What is being asked -> Once you find the line with "destruct (Hh E)." in the entries below, return exactly every line from it through the line with "rewrite (list_alter_insert _ _ _ _ Hi).".

Supplied information ->
- Opening Delimiter -
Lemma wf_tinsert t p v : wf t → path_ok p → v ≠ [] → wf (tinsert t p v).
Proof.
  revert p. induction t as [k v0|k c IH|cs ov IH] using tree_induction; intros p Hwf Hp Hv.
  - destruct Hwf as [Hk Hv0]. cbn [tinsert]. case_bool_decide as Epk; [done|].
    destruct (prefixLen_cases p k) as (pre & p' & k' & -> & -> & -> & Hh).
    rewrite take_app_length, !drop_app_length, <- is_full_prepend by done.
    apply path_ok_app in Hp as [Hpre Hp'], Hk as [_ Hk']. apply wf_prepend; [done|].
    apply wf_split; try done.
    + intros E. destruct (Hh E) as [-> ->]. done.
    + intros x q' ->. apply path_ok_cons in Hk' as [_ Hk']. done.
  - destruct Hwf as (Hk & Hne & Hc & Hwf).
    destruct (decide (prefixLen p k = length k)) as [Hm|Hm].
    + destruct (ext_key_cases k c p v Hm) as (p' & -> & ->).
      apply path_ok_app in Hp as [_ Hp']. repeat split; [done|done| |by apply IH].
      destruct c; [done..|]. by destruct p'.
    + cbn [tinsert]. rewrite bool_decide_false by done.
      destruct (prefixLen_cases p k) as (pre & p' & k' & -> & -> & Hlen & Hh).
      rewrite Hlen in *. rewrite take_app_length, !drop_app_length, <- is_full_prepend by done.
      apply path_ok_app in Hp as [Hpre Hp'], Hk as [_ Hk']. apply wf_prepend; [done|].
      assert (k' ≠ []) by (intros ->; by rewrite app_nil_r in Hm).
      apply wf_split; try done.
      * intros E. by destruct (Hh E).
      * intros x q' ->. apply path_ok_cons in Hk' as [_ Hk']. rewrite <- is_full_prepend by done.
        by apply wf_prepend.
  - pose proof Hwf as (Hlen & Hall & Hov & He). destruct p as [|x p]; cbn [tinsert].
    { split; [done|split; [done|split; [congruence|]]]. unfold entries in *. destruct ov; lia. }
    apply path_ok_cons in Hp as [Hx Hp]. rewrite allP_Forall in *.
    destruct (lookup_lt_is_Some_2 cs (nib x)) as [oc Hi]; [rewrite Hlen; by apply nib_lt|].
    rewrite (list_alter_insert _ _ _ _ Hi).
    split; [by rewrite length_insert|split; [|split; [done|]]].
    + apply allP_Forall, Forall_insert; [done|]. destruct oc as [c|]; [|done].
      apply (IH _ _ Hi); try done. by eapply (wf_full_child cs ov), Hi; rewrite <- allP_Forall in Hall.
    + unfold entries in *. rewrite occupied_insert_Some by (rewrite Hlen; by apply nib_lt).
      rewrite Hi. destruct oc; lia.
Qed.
- Closing Delimiter -
Problem solution ->
      * intros E. by destruct (Hh E).
      * intros x q' ->. apply path_ok_cons in Hk' as [_ Hk']. rewrite <- is_full_prepend by done.
        by apply wf_prepend.
  - pose proof Hwf as (Hlen & Hall & Hov & He). destruct p as [|x p]; cbn [tinsert].
    { split; [done|split; [done|split; [congruence|]]]. unfold entries in *. destruct ov; lia. }
    apply path_ok_cons in Hp as [Hx Hp]. rewrite allP_Forall in *.
    destruct (lookup_lt_is_Some_2 cs (nib x)) as [oc Hi]; [rewrite Hlen; by apply nib_lt|].
    rewrite (list_alter_insert _ _ _ _ Hi).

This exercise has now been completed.